DiGeorge phenotype in the absence of 22q11 deletion - a case report.

DiGeorge syndrome is polytopic developmental field defect which is usually associated with 22q11.2 microdeletion. However, this phenotype may be caused by other conditions. We report such a case and briefly review these alternative causes for this particular phenotype.

Introduction

DiGeorge syndrome is polytopic developmental field defect, i.e. a pattern of anomalies derived from the disturbance of a single developmental field.[1] In the majority of cases (over 80%), it is caused by microdeletion of 22q11.2, or less commonly, of 10p13-14.[2] TBX1 mutation has recently been shown to be responsible for 5 major DiGeorge phenotype manifestations, and these include abnormal facies, cardiac defects, thymic hypoplasia, velopharyngeal insufficiency of the cleft palate and parathyroid dysfunction with hypocalcemia.[3] Alcohol, Vitamin A, or maternal diabetes may also manifest in this phenotype.[1]

We report a patient with tetralogy of Fallot and thymic aplasia with negative 22q11 deletion on DNA using array CGH in a mother with insulin dependent diabetes mellitus.

Patient

The patient is a male born at 37+2 weeks gestation by normal vaginal delivery. During pregnancy, the mother’s diabetic control was poor, with an Hba1c which ranged between 54-73 mmol/mol. The parents are non-consanguineous and he has an older healthy sister.

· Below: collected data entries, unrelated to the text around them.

Record RoomSummary := {
  room_id : string; room_display_name : string;
  display_name_placeholder : option RoomNamePlaceholder; display_label : string;
  original_display_label : string; display_label_placeholder : option RoomNamePlaceholder;
  room_avatar : option AvatarImage; is_dm : bool; dm_user_ids : list string; tags : RoomTags;
  unread_count : Z; notification_count : Z; highlight_count : Z;
  thread_unread_count : Z; thread_highlight_count : Z; marked_unread : bool;
  recency_stamp : option Z; conversation_activity : option ConversationActivity;
  latest_event : option RoomLatestEventSummary; room_parent_space_ids : list string;
  dm_space_ids : list string; is_encrypted : bool; joined_members : Z }.

Inductive RoomJoinRule :=
  | Join_Public | Join_Invite | Join_Knock | Join_Restricted | Join_KnockRestricted
  | Join_Private | Join_Unknown.
Record SpaceSummary := {
  space_id : string; raw_name : option string; space_display_name : string;
  space_avatar : option AvatarImage; space_join_rule : option RoomJoinRule;
  space_topic : option string; child_room_ids : list string;
  parent_side_child_room_ids : list string }.
Record InvitePreview := {
  invite_room_id : string; invite_display_name : string;
  invite_placeholder : option RoomNamePlaceholder; invite_avatar : option AvatarImage;
  invite_topic : option string; inviter_display_name : option string;
  inviter_user_id : option string; invite_is_dm : bool; invite_is_space : bool }.

(** [state/errors.rs] *)
Inductive OperationFailureKind :=
  | Op_Forbidden | Op_NotFound | Op_Network | Op_Timeout | Op_Invalid | Op_Sdk
  | Op_UnsupportedPolicyCondition | Op_PolicyNotVerified.

Inductive RoomNotificationMode := Mode_All | Mode_Mentions | Mode_Mute.
Inductive RoomNotificationModeOperation :=
  | ModeOp_Idle | ModeOp_Pending (request_id : Z)
  | ModeOp_Failed (request_id : Z) (failure_kind : OperationFailureKind).
Record RoomNotificationSettings := {
  notification_mode : RoomNotificationMode; mode_operation : RoomNotificationModeOperation }.

Inductive RoomMemberRole := Role_Creator | Role_Administrator | Role_Moderator | Role_User.
Record RoomMemberRoleOption := {
  option_power_level : Z; option_role : RoomMemberRole; requires_confirmation : bool }.
(** The fields after [original_display_label] are [member_rest]. *)
Record RoomMemberSummary := {
  member_user_id : string; member_display_name : option string; member_display_label : string;
  member_original_display_label : string; member_rest : string }.
Record RoomSettingsSnapshot := {
  settings_room_id : string; members : list RoomMemberSummary; settings_rest : string }.

Inductive RoomListFilter :=
  | Filter_Rooms | Filter_Unread | Filter_People | Filter_Favourites | Filter_Invites.
Inductive RoomListSort := Sort_Activity | Sort_RecentFirst | Sort_NormalLocale.
Inductive RoomListEntryKind := Entry_Room | Entry_Invite.
Record RoomListProjectionItem := { item_room_id : string; item_kind : RoomListEntryKind }.
Record RoomListProjection := {
  readiness : RoomListReadiness; active_filter : RoomListFilter; list_sort : RoomListSort;
  items : list RoomListProjectionItem; locally_left_room_ids : gset string }.

#[export] Instance RoomTags_updatable : Updatable RoomTags := fun t =>
  {| favourite := favourite t; low_priority := low_priority t |}.
#[export] Instance RoomSummary_updatable : Updatable RoomSummary := fun r =>
  {| room_id := room_id r; room_display_name := room_display_name r;
     display_name_placeholder := display_name_placeholder r; display_label := display_label r;
     original_display_label := original_display_label r;
     display_label_placeholder := display_label_placeholder r; room_avatar := room_avatar r;
     is_dm := is_dm r; dm_user_ids := dm_user_ids r; tags := tags r;
     unread_count := unread_count r; notification_count := notification_count r;
     highlight_count := highlight_count r; thread_unread_count := thread_unread_count r;
     thread_highlight_count := thread_highlight_count r; marked_unread := marked_unread r;
     recency_stamp := recency_stamp r; conversation_activity := conversation_activity r;
     latest_event := latest_event r; room_parent_space_ids := room_parent_space_ids r;
     dm_space_ids := dm_space_ids r; is_encrypted := is_encrypted r;
     joined_members := joined_members r |}.
#[export] Instance SpaceSummary_updatable : Updatable SpaceSummary := fun s =>
  {| space_id := space_id s; raw_name := raw_name s; space_display_name := space_display_name s;
     space_avatar := space_avatar s; space_join_rule := space_join_rule s;
     space_topic := space_topic s; child_room_ids := child_room_ids s;
     parent_side_child_room_ids := parent_side_child_room_ids s |}.
#[export] Instance InvitePreview_updatable : Updatable InvitePreview := fun i =>
  {| invite_room_id := invite_room_id i; invite_display_name := invite_display_name i;
     invite_placeholder := invite_placeholder i; invite_avatar := invite_avatar i;
     invite_topic := invite_topic i; inviter_display_name := inviter_display_name i;
     inviter_user_id := inviter_user_id i; invite_is_dm := invite_is_dm i;
     invite_is_space := invite_is_space i |}.
#[export] Instance RoomMemberSummary_updatable : Updatable RoomMemberSummary := fun m =>
  {| member_user_id := member_user_id m; member_display_name := member_display_name m;
     member_display_label := member_display_label m;
     member_original_display_label := member_original_display_label m;
     member_rest := member_rest m |}.
#[export] Instance RoomSettingsSnapshot_updatable : Updatable RoomSettingsSnapshot := fun s =>
  {| settings_room_id := settings_room_id s; members := members s;
     settings_rest := settings_rest s |}.
#[export] Instance RoomListProjection_updatable : Updatable RoomListProjection := fun p =>
  {| readiness := readiness p; active_filter := active_filter p; list_sort := list_sort p;
     items := items p; locally_left_room_ids := locally_left_room_ids p |}.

During delivery there was mild shoulder dystocia and he needed brief resuscitation with good response. His birth weight was 3.59kg (P90). The mother’s antenatal infection screen was negative. On day 2 of life, the child required transfer to NICU because of respiratory distress with non-bilious vomiting. Unconjugated hyperbilirubinaemia was also present and was treated with intravenous hydration. A systolic murmur was noted and echocardiography demonstrated Fallot’s tetralogy along with severe LVH. He also had feeding difficulties and he was fed via nasogastric tube. Transfer to a tertiary centre in London for tetralogy repair occurred at 3 months of age. An isolated left brachiocephalic artery was also noted during the procedure. Recovery was uncomplicated.

Other abnormalities noted were a narrow mediastinal shadow on chest xray with 11 pairs of ribs and a hemivertebra at T9.

Lymphocyte subsets demonstrated absence of T cells. Thymic hypoplasia and impaired T cell function was diagnosed and he was commenced on fluconazole, co-trimoxazole and aciclovir for prophylaxis and intravenous immunoglobulins 4 weekly. Renal ultrasound showed right crossed fused renal ectopia. Hypocalcaemia and hypomagnesemia were treated with intravenous calcium gluconate and magnesium sulphate respectively. PTH was <5 pg/ml and hypoparathyroidism was diagnosed. He was therefore started on calcium, vitamin D3 supplements and alfacalcidol.

Immunology review was performed due to a generalized maculopapular rash with dryness of skin, and a low T cell count was noted. The patient has now undergone thymic transplant after complete recovery from the cardiac operation.

Genetic testing was performed in view of possible 22q11 deletion syndrome. Karyotype analysis was not possible because of failure of lymphocyte culture. Therefore an array CGH was done and this did not detect any deletion or unbalanced chromosomal rearrangement.

Discussion

The association of thymic aplasia incidentally found in association with congenital heart disease, particularly with lesions involving the outflow tract/s, will result in a diagnosis of DiGeorge syndrome, implying 22q11 microdeletion. This patient highlights the importance of genetic testing prior to parental counselling, and also serves as a cautionary tale regarding other potential causes of this phenotype.

The wide variation in the phenotype maybe be due to more than one gene defect being required to manifest the severer forms of this condition. For example, an impaired signal and receptor may be needed to produce the full phenotype. Environmental factors may also play a part. Features of DiGeorge phenotype have been described in children with clinical evidence of foetal alcohol syndrome.[4] Foetuses exposed to the teratogen isotretinoin (vitamin A) have also been shown to manifest diagnostic criteria of DiGeorge syndrome.[5] This may imply that the environmental challenge is exposing the same susceptible pathways of development that are impaired by the 22q11 deletion, and/or that an interaction between the insult and genotype may be the cause.[2]

It is also important to watch out for other manifestations of diabetic teratogenicity in patients in whom DiGeorge syndrome is caused by diabetes in pregnancy, since these lesions are varied and legion, as summarised in Castori’s review of diabetic embryopathy.[6]